## WORK TASK
Reproduce exactly, from the data that follows, the line with "Definition truthy (v", the line with "firstn i xs ++ x :: skipn i xs.", and every line that lies between them.

## Collected data

————

(** * PingPongBot: a shallow embedding of [src/index.ts]

    The bot answers every [Ping()] event of a contract with one [pong()]
    transaction.  It keeps two in-memory queues (a common one and a "force"
    one with a doubled gas limit), a state manager that mirrors its fields
    into a JSON file, and a periodic pass that catches missed events.

    Modelling conventions.
    - A JavaScript [number] holding a block number, a gas limit or a receipt
      status is an integer [Z] (no [NaN], no fractions).
    - A JavaScript object used as a dictionary from transaction hashes is a
      [gmap string _]; the keys are transaction hashes, never the name of a
      property inherited from [Object.prototype].
    - The state file, when it exists, holds the JSON text of a [State]
      object; [JSON.stringify] followed by [JSON.parse] is the identity,
      and [fs.writeFileSync] succeeds.  A state file that is not JSON is
      covered by [construct], which runs the constructor on raw files.
    - Every method is a computation in the monad [M S]: it reads and updates
      the object state [S], emits a list of effects (log lines, calls to
      the contract, file writes) and either returns or throws.
    - What the outside world answers at an [await] is an argument of the
      computation ([PongOutcome], [QueryOutcome]). *)

From stdpp Require Import gmap strings list fin_maps.
From Stdlib Require Import ZArith.

Local Open Scope string_scope.
Local Open Scope Z_scope.

(** ** Constants and plain data *)

Definition COMMON_PING_EVENT_QUEUE : string := "Common_Ping_Event_Queue".
Definition FORCE_PING_EVENT_QUEUE : string := "Force_Ping_Event_Queue".

(** The fields of ethers' [EventLog] that the bot reads, and [index] (the
    position of the log in its block), which tells apart two logs of one
    transaction. *)
Record EventLog := {
  transactionHash : string;
  blockNumber : Z;
  index : Z
}.

#[global] Instance EventLog_eq_dec : EqDecision EventLog.
Proof. solve_decision. Defined.

(** [interface State]: the JSON object of the state file.  The two maps may
    be missing from a file (the constructor reads them with [|| {}]). *)
Module State.
Record t := {
  lastBlock : Z;
  sentTransactions : option (gmap string Z);
  failedTransactions : option (gmap string Z)
}.
End State.
(** * MediTrack: persistence and synchronisation of the patient-records views

    A shallow embedding of the TypeScript sources of the application
    (lib/db.ts, components/sql/SqlConsole.tsx in its two variants,
    components/patients/PatientForm.tsx in its variants) and the
    properties of its specification that are settled on it.

    Conventions.  Asynchronous functions are run to completion, one after
    the other (the tab is single threaded and every store call is
    awaited).  A function that mutates React state or the store is a
    computation in a state-and-exception monad; whatever it changed
    before an exception stays changed, as in the source.  Readings of
    the clock, the random id and the timings are explicit arguments. *)

From Stdlib Require Import List String Ascii ZArith Bool Lia Arith.
From Stdlib Require Import DecimalString.
Import ListNotations.
Open Scope string_scope.
Open Scope Z_scope.
Open Scope list_scope.
Set Warnings "-register-all".

(** ** JavaScript values *)

Module Js.

(** A number is an integer (below 10^21 in absolute value, so that it
    prints in plain decimal) or NaN; other floating point values do not
    occur in the modelled code paths. *)
Inductive Num : Type :=
| NaN
| Fin (z : Z).

(** Values of type [any].  An object is the list of its own enumerable
    properties in enumeration order (what [Object.keys] walks). *)
Inductive Value : Type :=
| JUndefined
| JNull
| JBool (b : bool)
| JNum (n : Num)
| JBigInt (z : Z)
| JStr (s : string)
| JArr (items : list Value)
| JObj (props : list (string * Value)).

Definition Object : Type := list (string * Value).

(** [ToBoolean]. *)
Definition truthy (v : Value) : bool :=
  match v with
  | JUndefined | JNull => false
  | JBool b => b
  | JNum NaN => false
  | JNum (Fin z) => negb (z =? 0)
  | JBigInt z => negb (z =? 0)
  | JStr s => negb (s =? "")%string
  | JArr _ | JObj _ => true
  end.

(** [o.k]: the value of property [k], [undefined] when absent. *)
Fixpoint get (k : string) (o : Object) : Value :=
  match o with
  | [] => JUndefined
  | (k', v) :: o' => if (k' =? k)%string then v else get k o'
  end.

(** [o.k = v]: overwrite in place, or add as the last property (the
    keys are column names; a key that is an array index, which
    JavaScript enumerates first, is outside the model). *)
Fixpoint set (k : string) (v : Value) (o : Object) : Object :=
  match o with
  | [] => [(k, v)]
  | (k', v') :: o' =>
      if (k' =? k)%string then (k, v) :: o' else (k', v') :: set k v o'
  end.

Definition keys (o : Object) : list string := map fst o.

(** [xs.includes(x)] and [xs.indexOf(x)] on an array of strings. *)
Definition includes (x : string) (xs : list string) : bool :=
  existsb (String.eqb x) xs.

Fixpoint indexOf (x : string) (xs : list string) : option nat :=
  match xs with
  | [] => None
  | y :: ys =>
      if (y =? x)%string then Some 0%nat
      else option_map S (indexOf x ys)
  end.

(** [xs.splice(i, 0, x)]. *)
Definition splice_insert {A} (i : nat) (x : A) (xs : list A) : list A :=
  firstn i xs ++ x :: skipn i xs.

(** [xs.slice(-n)]: the last [n] elements. *)
Definition slice_last {A} (n : nat) (xs : list A) : list A :=
  skipn (List.length xs - n) xs.

Definition decimal (z : Z) : string := NilZero.string_of_int (Z.to_int z).

Definition Number_toString (n : Num) : string :=
  match n with
  | NaN => "NaN"
  | Fin z => decimal z
  end.

(** *** JSON.stringify *)

Definition quote_char : ascii := "034"%char.

Definition hex_digit (n : nat) : ascii :=
  match n with
  | 0 => "0" | 1 => "1" | 2 => "2" | 3 => "3" | 4 => "4" | 5 => "5"
  | 6 => "6" | 7 => "7" | 8 => "8" | 9 => "9" | 10 => "a" | 11 => "b"
  | 12 => "c" | 13 => "d" | 14 => "e" | _ => "f"
  end%nat%char.

(** The escape of one character inside a JSON string literal. *)
Definition escape (c : ascii) : string :=
  let n := nat_of_ascii c in
  if (n =? 34)%nat then String "\" (String quote_char "")
  else if (n =? 92)%nat then "\\"
  else if (n =? 8)%nat then "\b"
  else if (n =? 9)%nat then "\t"
  else if (n =? 10)%nat then "\n"
  else if (n =? 12)%nat then "\f"
  else if (n =? 13)%nat then "\r"
  else if (n <? 32)%nat then
    ("\u00" ++ String (hex_digit (n / 16)) (String (hex_digit (n mod 16)) ""))%string
  else String c "".

Fixpoint escape_all (s : string) : string :=
  match s with
  | EmptyString => ""
  | String c s' => (escape c ++ escape_all s')%string
  end.

Definition quote (s : string) : string :=
  String quote_char (escape_all s ++ String quote_char "")%string.

(** What serialising a value yields: a text, [undefined] (the value is
    left out of an object and written as null in an array), or a
    TypeError. *)
Inductive Ser : Type :=
| SThrow
| SUndefined
| SText (t : string).

Fixpoint serialize (v : Value) : Ser :=
  match v with
  | JUndefined => SUndefined
  | JNull => SText "null"
  | JBool b => SText (if b then "true" else "false")
  | JNum NaN => SText "null"
  | JNum (Fin z) => SText (decimal z)
  | JBigInt _ => SThrow
  | JStr s => SText (quote s)
  | JArr items =>
      let fix elements (l : list Value) : option (list string) :=
        match l with
        | [] => Some []
        | x :: l' =>
            match serialize x with
            | SThrow => None
            | SUndefined => option_map (cons "null") (elements l')
            | SText t => option_map (cons t) (elements l')
            end
        end in
      match elements items with
      | None => SThrow
      | Some parts => SText ("[" ++ String.concat "," parts ++ "]")%string
      end
  | JObj props =>
      let fix members (l : list (string * Value)) : option (list string) :=
        match l with
        | [] => Some []
        | (k, x) :: l' =>
            match serialize x with
            | SThrow => None
            | SUndefined => members l'
            | SText t => option_map (cons (quote k ++ ":" ++ t)%string) (members l')
            end
        end in
      match members props with
      | None => SThrow
      | Some parts => SText ("{" ++ String.concat "," parts ++ "}")%string
      end
  end.
Lemma forM_length {A C} (f : A → M C) (l : list A) s cs s' :
  forM f l s = (inr cs, s') → length cs = length l.
Proof.
  revert s cs s'. induction l as [|a l IH]; intros s cs s'; simpl.
  - unfold ret. by intros [= <- _].
  - intros H. apply bind_inr in H as (c & s1 & _ & H).
    apply bind_inr in H as (cs' & s2 & H & Hr).
    unfold ret in Hr. injection Hr as <- _. simpl.
    f_equal. by eapply IH.
Qed.

(** A generation that returns gives as many images as were asked for. *)
Lemma generate_length im p s results s' :
  controlnet._generate im p s = (inr results, s') →
  length results = Z.to_nat (num_samples p).
Proof.
  unfold controlnet._generate. intros H.
  apply bind_inr in H as (d & s1 & _ & H).
  apply bind_inr in H as (c & s1' & _ & H).
  apply bind_inr in H as (? & s2 & _ & H).
  apply bind_inr in H as (xs & s3 & _ & H).
  apply forM_length in H. unfold range in H. by rewrite H, length_seq.
Qed.

(** The files of a job directory after the loop of [process_image]. *)
Fixpoint stored (job_id : string) (idx : nat) (results : list image)
    (m : gmap path node) : gmap path node :=
  match results with
  | [] => m
  | r :: rs =>
      stored job_id (S idx) rs
             (<[ [job_id; controlnet.result_name idx] := File (FImage r) ]> m)
  end.

Definition result_path (job_id : string) (k : nat) : path :=
  [job_id; controlnet.result_name k].

Lemma stored_other job_id idx results m q :
  (∀ k, idx ≤ k < idx + length results → q ≠ result_path job_id k)%nat →
  stored job_id idx results m !! q = m !! q.
Proof.
  revert idx m. induction results as [|r rs IH]; intros idx m Hq; simpl; [done|].
  rewrite IH.
  - rewrite lookup_insert_ne; [done|]. intros E. apply (Hq idx); [simpl; lia|done].
  - intros k Hk. apply Hq. simpl. lia.
Qed.

Lemma stored_lookup job_id idx results m i im :
  results !! i = Some im →
  stored job_id idx results m !! result_path job_id (idx + i)
  = Some (File (FImage im)).
Proof.
  revert idx m i. induction results as [|r rs IH]; intros idx m i; [done|].
  destruct i as [|i]; simpl.
  - intros [= ->]. rewrite Nat.add_0_r, stored_other.
    + by rewrite lookup_insert_eq.
    + intros k Hk E.
      assert (idx = k) by (apply result_name_inj; unfold result_path in E; congruence).
      lia.
  - intros Hi. replace (idx + S i)%nat with (S idx + i)%nat by lia. by apply IH.
Qed.

Lemma save_results_inr job_id idx results acc s paths s' :
  controlnet.save_results job_id idx results acc s = (inr paths, s') →
  paths = acc ++ (controlnet.result_name <$> seq idx (length results))
  ∧ fs s' = stored job_id idx results (fs s)
  ∧ log s' = log s ++ (EvWrite ∘ result_path job_id <$> seq idx (length results))
  ∧ jobs s' = jobs s ∧ gen s' = gen s.
Proof.
  revert idx acc s. induction results as [|r rs IH]; intros idx acc s; simpl.
  - unfold ret. intros [= <- <-]. by rewrite !app_nil_r.
  - intros H. apply bind_inr in H as ([] & s1 & Hw & H).
    apply write_file_inv in Hw as [(_ & -> & _)|(e & [=] & _)].
    apply IH in H as (-> & -> & -> & -> & ->). simpl.
    by rewrite <- !app_assoc.
Qed.

Lemma load_image_state p s r s' :
  controlnet._load_image p s = (r, s') → s' = s.
Proof.
  unfold controlnet._load_image.
  destruct (fs s !! p) as [[|[im|j]]|]; by intros [= _ <-].
Qed.

(** [process_image] when it returns. *)
Lemma process_image_inr job_id p s paths s' :
  controlnet.process_image job_id p s = (inr paths, s') →
  ∃ results,
    length results = Z.to_nat (num_samples p)
    ∧ paths = controlnet.result_name <$> seq 0 (Z.to_nat (num_samples p))
    ∧ fs s' = stored job_id 0 results (fs s)
    ∧ log s' = log s ++ (EvWrite ∘ result_path job_id
                           <$> seq 0 (Z.to_nat (num_samples p)))
    ∧ jobs s' = jobs s.
Proof.
  unfold controlnet.process_image. rewrite try_except_reraise. intros H.
  apply bind_inr in H as (im & s1 & Hl & H). apply load_image_state in Hl as ->.
  apply bind_inr in H as (results & s2 & Hg & H).
  pose proof (generate_length _ _ _ _ _ Hg) as Hn.
  pose proof (keeps_generate same_fs im p s) as Hfs.
  pose proof (keeps_generate same_log im p s) as Hlog.
  pose proof (keeps_generate same_jobs im p s) as Hjobs.
  rewrite Hg in Hfs, Hlog, Hjobs. unfold same_fs, same_log, same_jobs in *.
  simpl in *. apply save_results_inr in H as (-> & -> & -> & -> & _).
  exists results. rewrite <- Hn, Hfs, Hlog, Hjobs. done.
Qed.

End inversion.

(** ** The coordinator's run, stage by stage *)
Section run_stages.
Context `{B : Backend}.
Import models.

Definition meta_path (job_id : string) : path := [job_id; "metadata.json"].

(** [process_job] is: set the status, call the gateway, and finish as
    [loop.after_gateway] does. *)
Lemma process_job_stages job_id p s :
  job_manager.process_job job_id p s
  = loop.after_gateway job_id p
      (controlnet.process_image job_id p
         (job_manager.set_status job_id PROCESSING s).2).1
      (controlnet.process_image job_id p
         (job_manager.set_status job_id PROCESSING s).2).2.
Proof.
  unfold job_manager.process_job, loop.after_gateway, try_except, bind, lift.
  simpl.
  destruct (controlnet.process_image job_id p _) as [[e|paths] s2]; simpl; done.
Qed.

————

## EXERCISE RESPONSE
Definition truthy (v : Value) : bool :=
  match v with
  | JUndefined | JNull => false
  | JBool b => b
  | JNum NaN => false
  | JNum (Fin z) => negb (z =? 0)
  | JBigInt z => negb (z =? 0)
  | JStr s => negb (s =? "")%string
  | JArr _ | JObj _ => true
  end.

(** [o.k]: the value of property [k], [undefined] when absent. *)
Fixpoint get (k : string) (o : Object) : Value :=
  match o with
  | [] => JUndefined
  | (k', v) :: o' => if (k' =? k)%string then v else get k o'
  end.

(** [o.k = v]: overwrite in place, or add as the last property (the
    keys are column names; a key that is an array index, which
    JavaScript enumerates first, is outside the model). *)
Fixpoint set (k : string) (v : Value) (o : Object) : Object :=
  match o with
  | [] => [(k, v)]
  | (k', v') :: o' =>
      if (k' =? k)%string then (k, v) :: o' else (k', v') :: set k v o'
  end.

Definition keys (o : Object) : list string := map fst o.

(** [xs.includes(x)] and [xs.indexOf(x)] on an array of strings. *)
Definition includes (x : string) (xs : list string) : bool :=
  existsb (String.eqb x) xs.

Fixpoint indexOf (x : string) (xs : list string) : option nat :=
  match xs with
  | [] => None
  | y :: ys =>
      if (y =? x)%string then Some 0%nat
      else option_map S (indexOf x ys)
  end.

(** [xs.splice(i, 0, x)]. *)
Definition splice_insert {A} (i : nat) (x : A) (xs : list A) : list A :=
  firstn i xs ++ x :: skipn i xs.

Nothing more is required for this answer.